> AIM OF THE TASK:
Each line of the data below holding the word "RequestException" must be copied.

(RECORDS TO PROCESS begins)

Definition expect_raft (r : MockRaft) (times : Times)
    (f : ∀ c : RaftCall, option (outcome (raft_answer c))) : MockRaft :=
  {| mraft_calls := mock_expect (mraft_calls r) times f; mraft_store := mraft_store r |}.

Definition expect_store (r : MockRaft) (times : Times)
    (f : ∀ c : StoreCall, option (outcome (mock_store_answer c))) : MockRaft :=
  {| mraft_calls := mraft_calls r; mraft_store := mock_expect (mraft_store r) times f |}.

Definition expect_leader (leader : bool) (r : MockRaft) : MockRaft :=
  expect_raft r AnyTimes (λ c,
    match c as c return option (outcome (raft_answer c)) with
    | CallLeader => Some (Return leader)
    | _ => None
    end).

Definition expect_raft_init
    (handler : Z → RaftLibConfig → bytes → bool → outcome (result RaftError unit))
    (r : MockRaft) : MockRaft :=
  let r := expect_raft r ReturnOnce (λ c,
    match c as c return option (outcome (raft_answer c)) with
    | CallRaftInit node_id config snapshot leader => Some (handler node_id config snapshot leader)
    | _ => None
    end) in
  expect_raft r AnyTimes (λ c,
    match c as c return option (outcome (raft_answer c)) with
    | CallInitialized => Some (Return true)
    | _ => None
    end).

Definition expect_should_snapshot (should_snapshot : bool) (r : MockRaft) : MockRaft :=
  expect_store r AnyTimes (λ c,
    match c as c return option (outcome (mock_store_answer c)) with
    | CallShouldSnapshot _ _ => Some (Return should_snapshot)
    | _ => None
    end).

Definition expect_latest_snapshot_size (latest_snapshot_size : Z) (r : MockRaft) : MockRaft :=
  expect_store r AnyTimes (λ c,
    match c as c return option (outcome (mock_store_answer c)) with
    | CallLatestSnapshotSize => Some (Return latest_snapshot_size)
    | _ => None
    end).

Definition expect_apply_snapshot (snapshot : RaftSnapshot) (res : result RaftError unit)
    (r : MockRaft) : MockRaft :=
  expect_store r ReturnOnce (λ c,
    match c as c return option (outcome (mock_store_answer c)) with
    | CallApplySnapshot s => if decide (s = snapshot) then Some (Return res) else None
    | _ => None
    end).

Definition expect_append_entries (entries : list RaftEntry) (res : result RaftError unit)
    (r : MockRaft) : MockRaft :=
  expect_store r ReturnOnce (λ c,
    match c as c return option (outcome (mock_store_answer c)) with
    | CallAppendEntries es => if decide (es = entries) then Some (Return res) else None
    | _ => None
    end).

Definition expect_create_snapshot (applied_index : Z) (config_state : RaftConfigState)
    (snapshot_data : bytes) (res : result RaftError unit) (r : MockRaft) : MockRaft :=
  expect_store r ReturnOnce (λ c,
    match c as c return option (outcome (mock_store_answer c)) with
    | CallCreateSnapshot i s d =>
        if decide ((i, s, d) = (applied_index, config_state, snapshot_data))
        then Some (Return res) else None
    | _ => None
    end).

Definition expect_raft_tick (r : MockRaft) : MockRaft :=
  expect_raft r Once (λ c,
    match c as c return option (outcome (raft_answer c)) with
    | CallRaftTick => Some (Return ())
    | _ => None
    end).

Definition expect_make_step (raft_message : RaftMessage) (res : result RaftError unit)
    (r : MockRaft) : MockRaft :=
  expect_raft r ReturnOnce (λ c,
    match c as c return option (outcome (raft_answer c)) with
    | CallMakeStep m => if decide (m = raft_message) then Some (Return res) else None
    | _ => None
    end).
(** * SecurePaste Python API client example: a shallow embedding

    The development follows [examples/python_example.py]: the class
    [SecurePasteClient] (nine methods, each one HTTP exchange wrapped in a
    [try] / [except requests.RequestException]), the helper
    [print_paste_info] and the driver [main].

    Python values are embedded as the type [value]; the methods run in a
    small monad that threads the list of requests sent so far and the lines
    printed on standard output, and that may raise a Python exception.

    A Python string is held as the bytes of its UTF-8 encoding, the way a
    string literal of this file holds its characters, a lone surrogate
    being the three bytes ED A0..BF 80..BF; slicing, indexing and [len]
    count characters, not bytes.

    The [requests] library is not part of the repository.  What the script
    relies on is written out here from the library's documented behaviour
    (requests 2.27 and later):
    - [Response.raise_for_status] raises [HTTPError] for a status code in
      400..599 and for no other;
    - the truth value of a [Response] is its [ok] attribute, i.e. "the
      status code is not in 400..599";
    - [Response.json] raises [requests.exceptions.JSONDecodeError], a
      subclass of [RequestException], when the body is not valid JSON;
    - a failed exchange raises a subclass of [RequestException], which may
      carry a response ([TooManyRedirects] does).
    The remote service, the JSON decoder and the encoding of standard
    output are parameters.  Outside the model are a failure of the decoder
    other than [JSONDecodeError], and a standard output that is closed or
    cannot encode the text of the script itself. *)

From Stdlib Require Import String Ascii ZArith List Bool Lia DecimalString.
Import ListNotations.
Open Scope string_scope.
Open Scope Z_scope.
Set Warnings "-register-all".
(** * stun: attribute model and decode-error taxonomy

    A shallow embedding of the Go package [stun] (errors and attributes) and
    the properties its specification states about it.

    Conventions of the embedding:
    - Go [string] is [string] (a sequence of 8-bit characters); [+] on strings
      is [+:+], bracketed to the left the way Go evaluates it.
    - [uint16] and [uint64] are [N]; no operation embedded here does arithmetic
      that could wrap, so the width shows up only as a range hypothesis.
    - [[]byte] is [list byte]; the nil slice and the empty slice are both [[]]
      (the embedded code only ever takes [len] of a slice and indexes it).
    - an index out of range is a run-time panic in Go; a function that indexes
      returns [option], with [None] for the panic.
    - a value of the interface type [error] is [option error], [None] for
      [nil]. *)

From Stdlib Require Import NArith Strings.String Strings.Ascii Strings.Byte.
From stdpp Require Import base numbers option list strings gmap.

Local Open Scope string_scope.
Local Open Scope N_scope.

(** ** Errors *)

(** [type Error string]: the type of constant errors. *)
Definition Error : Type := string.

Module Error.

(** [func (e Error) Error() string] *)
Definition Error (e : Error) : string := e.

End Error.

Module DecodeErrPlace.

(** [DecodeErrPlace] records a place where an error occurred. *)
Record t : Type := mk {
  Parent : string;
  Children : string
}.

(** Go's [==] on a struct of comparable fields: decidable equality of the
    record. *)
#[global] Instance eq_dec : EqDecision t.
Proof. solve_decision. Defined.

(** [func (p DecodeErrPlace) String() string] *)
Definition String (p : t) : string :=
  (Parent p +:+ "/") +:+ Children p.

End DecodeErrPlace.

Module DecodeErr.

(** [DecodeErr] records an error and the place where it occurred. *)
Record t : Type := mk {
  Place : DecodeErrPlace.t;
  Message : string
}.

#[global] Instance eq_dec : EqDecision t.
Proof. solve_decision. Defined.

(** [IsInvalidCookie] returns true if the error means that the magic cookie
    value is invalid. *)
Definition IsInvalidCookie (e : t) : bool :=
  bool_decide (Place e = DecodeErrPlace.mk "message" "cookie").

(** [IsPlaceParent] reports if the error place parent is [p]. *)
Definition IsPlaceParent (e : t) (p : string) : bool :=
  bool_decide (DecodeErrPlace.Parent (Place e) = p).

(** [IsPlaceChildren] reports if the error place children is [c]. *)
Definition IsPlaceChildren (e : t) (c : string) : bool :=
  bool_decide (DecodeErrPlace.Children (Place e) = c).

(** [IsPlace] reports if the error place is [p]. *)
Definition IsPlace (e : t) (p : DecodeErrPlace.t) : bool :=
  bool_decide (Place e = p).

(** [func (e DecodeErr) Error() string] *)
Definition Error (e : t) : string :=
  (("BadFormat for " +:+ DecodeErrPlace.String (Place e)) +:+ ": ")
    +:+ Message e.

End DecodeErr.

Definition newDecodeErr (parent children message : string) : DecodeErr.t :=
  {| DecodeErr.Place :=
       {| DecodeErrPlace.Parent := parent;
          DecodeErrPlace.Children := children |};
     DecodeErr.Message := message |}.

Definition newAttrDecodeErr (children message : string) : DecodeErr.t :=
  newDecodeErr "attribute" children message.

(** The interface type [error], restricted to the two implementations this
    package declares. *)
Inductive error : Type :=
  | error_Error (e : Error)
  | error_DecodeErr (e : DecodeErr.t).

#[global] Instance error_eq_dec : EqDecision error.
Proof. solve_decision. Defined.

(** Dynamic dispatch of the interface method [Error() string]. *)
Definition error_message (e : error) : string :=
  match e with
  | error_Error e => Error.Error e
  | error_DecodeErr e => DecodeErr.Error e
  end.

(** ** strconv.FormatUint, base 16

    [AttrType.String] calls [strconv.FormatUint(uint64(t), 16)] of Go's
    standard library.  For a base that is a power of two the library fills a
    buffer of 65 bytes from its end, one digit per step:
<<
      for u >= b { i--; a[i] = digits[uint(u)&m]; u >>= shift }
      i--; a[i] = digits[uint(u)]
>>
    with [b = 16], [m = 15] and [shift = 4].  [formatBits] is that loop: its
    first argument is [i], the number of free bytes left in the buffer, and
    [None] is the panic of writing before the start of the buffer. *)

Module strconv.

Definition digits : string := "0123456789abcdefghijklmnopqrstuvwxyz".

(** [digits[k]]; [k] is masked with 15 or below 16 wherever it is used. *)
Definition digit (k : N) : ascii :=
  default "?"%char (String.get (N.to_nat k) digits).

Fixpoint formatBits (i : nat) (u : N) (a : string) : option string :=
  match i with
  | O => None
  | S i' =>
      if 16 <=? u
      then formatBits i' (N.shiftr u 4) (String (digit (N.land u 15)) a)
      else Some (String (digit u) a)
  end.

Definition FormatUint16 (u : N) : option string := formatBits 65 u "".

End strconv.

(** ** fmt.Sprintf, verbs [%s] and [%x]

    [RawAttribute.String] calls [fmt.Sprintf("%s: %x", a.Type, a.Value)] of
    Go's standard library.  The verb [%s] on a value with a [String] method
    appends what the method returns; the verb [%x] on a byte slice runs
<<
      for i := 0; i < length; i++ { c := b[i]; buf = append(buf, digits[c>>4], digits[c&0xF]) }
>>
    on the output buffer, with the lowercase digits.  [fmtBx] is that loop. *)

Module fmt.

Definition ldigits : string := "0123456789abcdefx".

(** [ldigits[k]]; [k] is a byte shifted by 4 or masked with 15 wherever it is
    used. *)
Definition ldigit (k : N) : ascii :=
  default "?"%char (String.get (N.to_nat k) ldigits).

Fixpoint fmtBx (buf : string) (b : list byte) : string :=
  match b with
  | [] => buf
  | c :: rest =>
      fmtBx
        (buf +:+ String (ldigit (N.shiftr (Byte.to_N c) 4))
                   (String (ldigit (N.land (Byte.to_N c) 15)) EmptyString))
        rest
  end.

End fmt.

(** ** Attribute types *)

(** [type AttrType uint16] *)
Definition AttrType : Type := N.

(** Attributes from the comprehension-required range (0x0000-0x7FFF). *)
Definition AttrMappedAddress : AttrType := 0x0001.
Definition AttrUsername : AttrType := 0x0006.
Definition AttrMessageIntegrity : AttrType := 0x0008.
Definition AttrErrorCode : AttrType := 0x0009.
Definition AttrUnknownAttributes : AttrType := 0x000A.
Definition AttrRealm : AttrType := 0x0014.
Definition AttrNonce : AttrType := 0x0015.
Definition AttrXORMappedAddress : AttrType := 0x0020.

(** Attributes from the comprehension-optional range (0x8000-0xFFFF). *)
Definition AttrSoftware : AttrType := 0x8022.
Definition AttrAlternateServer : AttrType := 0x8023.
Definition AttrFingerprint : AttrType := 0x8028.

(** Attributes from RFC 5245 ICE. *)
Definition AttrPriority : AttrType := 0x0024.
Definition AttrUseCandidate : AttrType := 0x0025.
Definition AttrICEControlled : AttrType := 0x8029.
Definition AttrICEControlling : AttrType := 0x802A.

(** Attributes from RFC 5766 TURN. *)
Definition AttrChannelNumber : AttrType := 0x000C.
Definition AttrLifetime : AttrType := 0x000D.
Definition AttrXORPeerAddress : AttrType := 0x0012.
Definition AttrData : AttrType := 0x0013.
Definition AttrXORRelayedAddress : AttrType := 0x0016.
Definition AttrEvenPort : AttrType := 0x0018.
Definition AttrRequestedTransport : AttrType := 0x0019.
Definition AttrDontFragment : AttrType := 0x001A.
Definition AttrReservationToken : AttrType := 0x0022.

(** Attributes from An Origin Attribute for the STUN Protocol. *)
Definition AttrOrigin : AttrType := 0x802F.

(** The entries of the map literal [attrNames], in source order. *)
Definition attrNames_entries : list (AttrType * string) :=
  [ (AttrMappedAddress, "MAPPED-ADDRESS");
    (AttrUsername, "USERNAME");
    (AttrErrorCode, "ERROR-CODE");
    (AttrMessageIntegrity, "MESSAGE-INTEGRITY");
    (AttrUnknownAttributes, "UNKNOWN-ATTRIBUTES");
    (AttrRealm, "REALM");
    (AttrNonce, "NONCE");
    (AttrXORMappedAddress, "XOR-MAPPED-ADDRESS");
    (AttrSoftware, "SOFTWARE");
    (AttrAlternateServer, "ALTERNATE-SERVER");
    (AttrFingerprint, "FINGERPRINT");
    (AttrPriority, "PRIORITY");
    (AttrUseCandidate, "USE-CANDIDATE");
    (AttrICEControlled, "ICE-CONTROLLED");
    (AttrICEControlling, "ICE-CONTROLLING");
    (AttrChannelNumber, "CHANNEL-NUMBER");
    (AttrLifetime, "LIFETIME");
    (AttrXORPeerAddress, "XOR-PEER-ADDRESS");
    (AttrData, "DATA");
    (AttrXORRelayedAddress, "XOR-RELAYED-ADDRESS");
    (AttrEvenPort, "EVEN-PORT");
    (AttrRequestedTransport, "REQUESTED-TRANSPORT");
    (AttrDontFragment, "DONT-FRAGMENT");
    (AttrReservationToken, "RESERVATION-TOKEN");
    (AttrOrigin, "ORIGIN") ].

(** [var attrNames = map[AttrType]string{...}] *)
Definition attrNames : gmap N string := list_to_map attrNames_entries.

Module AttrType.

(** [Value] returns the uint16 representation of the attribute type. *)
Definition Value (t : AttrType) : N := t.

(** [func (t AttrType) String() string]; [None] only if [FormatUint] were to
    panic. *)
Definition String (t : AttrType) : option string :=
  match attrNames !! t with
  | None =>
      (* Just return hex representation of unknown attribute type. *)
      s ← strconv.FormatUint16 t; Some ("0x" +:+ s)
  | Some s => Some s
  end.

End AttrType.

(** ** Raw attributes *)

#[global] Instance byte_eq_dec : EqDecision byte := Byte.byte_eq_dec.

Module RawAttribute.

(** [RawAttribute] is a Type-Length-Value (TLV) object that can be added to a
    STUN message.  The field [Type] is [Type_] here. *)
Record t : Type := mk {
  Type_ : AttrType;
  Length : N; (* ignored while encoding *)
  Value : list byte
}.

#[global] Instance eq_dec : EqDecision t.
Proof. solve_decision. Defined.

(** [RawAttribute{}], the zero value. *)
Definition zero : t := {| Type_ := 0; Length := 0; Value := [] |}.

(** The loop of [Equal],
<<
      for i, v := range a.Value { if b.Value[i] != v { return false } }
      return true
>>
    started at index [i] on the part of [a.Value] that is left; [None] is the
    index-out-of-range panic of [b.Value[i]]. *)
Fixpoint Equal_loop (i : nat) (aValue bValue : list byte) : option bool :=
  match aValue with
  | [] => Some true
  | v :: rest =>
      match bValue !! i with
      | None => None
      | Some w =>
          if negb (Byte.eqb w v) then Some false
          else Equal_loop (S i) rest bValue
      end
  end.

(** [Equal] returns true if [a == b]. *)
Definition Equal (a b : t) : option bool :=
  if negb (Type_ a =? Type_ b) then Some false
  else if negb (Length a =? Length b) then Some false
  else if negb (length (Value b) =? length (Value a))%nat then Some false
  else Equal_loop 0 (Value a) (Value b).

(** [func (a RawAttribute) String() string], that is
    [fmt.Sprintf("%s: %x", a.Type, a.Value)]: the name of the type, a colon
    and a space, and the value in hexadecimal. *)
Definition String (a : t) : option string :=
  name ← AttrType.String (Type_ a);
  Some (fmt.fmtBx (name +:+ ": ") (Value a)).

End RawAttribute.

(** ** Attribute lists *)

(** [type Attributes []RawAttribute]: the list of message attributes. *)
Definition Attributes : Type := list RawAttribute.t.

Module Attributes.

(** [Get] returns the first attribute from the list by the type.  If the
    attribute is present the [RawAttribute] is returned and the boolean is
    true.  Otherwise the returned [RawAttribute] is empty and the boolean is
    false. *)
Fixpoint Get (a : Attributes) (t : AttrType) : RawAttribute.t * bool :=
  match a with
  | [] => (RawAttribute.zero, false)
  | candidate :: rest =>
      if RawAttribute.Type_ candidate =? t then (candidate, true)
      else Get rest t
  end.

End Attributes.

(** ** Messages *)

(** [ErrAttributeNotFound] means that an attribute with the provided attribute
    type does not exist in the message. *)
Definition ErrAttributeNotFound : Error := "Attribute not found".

(RECORDS TO PROCESS ends)

> SOLUTION TO THE PROBLEM:
    [try] / [except requests.RequestException]), the helper
      subclass of [RequestException], when the body is not valid JSON;
    - a failed exchange raises a subclass of [RequestException], which may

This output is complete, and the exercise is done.